→ Exercise details
Return every line of the data that contains the string "subdirs".

→ Input material
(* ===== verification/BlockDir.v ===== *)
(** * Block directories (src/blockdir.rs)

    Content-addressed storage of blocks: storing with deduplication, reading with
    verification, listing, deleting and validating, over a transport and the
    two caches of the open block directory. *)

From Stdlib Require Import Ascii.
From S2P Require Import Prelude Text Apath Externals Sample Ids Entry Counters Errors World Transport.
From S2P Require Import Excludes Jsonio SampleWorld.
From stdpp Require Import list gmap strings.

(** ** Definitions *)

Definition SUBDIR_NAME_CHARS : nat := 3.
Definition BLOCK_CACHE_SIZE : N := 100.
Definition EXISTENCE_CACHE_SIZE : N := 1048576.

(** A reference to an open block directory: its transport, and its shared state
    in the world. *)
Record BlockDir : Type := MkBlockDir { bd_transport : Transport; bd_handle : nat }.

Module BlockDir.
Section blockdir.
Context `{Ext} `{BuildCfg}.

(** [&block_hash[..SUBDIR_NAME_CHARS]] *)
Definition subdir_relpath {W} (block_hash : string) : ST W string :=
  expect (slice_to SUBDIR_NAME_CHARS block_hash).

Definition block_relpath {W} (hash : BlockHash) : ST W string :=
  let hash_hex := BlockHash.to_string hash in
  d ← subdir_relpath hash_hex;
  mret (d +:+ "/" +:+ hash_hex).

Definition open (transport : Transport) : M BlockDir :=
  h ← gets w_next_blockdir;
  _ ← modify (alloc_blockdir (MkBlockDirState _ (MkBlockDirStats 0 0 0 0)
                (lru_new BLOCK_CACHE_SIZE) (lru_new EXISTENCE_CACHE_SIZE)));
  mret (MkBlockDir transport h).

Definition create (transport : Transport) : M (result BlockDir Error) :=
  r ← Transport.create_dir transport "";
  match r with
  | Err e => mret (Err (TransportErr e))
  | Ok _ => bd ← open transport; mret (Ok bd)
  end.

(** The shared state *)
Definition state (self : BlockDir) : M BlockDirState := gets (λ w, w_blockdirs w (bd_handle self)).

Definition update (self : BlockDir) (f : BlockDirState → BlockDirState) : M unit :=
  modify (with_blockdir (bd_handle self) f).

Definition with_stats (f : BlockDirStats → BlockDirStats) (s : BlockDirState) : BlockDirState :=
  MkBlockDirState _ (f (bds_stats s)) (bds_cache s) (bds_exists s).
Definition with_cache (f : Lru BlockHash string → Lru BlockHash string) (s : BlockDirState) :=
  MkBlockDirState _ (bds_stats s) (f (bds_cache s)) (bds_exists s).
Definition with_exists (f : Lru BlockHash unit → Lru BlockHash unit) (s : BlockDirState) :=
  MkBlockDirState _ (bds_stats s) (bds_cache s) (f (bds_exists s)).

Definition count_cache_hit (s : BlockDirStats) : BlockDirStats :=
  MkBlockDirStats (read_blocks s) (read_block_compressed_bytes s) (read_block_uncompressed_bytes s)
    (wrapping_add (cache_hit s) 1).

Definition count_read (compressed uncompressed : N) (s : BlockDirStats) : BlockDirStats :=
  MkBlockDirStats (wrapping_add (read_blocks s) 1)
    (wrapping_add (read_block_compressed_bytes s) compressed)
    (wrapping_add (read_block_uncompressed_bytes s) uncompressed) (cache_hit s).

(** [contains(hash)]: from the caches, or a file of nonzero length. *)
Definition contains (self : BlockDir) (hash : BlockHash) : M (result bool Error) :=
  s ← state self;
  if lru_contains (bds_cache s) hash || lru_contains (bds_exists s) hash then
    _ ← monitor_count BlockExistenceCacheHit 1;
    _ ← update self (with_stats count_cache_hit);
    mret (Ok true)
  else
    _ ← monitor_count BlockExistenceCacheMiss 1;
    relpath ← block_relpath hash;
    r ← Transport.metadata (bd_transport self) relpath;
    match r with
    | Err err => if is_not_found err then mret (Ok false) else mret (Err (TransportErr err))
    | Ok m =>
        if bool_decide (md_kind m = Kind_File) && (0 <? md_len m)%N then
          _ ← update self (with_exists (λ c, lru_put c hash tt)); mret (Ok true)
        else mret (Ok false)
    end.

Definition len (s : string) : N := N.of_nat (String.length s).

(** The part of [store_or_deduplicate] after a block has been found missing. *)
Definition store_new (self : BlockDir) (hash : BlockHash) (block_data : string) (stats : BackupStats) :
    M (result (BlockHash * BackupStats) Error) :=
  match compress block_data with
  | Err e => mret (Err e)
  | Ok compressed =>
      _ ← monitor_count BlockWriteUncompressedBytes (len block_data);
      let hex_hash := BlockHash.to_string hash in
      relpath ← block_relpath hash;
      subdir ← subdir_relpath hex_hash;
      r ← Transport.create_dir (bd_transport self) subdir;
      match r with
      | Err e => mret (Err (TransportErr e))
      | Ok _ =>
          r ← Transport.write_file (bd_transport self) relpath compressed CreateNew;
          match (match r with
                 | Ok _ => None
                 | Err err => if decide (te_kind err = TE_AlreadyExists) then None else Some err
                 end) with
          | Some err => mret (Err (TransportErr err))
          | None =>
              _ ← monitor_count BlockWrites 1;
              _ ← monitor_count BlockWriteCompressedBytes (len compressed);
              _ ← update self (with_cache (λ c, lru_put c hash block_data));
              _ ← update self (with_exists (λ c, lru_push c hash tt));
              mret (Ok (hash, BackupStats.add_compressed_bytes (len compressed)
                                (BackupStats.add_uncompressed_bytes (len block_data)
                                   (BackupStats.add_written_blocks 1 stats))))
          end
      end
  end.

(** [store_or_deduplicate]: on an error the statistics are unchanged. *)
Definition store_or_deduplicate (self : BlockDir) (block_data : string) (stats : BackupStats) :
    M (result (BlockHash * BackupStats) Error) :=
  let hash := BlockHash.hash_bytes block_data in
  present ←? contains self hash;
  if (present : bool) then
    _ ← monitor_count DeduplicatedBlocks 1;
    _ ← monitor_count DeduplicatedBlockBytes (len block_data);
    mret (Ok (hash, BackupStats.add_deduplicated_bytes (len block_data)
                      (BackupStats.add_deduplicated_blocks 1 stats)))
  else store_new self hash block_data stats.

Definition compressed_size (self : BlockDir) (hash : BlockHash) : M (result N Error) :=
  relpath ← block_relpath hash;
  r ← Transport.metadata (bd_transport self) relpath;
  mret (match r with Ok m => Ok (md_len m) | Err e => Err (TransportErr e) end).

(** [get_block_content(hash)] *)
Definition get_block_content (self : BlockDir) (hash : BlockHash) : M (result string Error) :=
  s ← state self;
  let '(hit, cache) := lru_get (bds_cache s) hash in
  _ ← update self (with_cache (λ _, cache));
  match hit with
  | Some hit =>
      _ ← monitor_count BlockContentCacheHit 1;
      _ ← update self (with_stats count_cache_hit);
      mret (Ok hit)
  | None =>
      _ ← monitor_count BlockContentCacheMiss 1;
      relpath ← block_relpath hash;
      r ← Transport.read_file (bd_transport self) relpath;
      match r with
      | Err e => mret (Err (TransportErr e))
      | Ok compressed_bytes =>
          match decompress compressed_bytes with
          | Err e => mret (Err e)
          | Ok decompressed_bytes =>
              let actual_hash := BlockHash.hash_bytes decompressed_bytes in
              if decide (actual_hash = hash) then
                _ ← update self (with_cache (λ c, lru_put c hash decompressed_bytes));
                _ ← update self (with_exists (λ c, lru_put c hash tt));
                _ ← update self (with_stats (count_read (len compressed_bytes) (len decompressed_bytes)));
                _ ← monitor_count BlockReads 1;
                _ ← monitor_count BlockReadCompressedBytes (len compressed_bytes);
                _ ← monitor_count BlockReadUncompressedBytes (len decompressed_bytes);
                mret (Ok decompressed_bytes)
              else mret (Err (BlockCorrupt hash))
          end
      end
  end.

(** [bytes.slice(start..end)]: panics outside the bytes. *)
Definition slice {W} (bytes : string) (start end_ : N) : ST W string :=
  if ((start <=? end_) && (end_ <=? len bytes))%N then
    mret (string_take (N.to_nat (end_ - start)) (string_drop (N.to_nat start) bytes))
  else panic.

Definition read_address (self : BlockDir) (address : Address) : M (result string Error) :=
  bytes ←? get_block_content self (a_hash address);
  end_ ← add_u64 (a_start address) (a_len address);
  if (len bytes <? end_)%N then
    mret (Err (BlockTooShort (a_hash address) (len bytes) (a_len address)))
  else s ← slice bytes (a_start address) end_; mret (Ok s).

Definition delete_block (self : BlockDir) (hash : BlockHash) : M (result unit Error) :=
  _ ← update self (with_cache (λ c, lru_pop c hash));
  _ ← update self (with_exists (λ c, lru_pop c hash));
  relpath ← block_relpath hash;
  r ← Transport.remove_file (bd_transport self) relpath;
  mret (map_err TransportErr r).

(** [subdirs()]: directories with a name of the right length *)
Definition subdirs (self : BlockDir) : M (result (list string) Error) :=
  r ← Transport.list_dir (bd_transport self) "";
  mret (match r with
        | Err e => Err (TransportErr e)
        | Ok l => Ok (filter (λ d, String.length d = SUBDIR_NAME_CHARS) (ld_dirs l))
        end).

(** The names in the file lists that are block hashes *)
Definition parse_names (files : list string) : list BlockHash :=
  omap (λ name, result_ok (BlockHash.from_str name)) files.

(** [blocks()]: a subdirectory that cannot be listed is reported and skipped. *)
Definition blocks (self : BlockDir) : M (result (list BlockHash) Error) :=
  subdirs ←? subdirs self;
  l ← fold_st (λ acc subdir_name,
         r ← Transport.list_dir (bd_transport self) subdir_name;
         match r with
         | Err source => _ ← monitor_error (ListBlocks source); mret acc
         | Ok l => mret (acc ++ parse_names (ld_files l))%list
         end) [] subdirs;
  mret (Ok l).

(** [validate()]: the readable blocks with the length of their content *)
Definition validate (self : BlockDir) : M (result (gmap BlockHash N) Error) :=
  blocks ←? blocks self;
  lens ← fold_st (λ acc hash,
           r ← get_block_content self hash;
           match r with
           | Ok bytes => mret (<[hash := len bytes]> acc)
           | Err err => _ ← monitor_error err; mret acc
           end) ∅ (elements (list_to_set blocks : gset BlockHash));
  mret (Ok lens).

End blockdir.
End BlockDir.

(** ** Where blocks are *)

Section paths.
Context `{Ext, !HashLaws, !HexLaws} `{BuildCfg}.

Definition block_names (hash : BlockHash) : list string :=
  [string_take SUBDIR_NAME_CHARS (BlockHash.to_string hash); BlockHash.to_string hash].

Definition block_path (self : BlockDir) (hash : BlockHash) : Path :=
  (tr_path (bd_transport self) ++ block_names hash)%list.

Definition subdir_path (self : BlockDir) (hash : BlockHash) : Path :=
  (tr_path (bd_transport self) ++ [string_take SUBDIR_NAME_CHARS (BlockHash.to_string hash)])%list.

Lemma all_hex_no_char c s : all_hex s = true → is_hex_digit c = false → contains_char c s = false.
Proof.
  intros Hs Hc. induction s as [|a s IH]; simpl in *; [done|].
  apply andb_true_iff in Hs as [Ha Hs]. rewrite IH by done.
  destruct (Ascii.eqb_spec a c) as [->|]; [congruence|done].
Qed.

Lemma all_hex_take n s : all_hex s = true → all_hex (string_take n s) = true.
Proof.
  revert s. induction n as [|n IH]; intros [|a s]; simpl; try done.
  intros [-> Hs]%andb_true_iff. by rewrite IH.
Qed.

→ Task response
(** [subdirs()]: directories with a name of the right length *)
Definition subdirs (self : BlockDir) : M (result (list string) Error) :=
  subdirs ←? subdirs self;
         end) [] subdirs;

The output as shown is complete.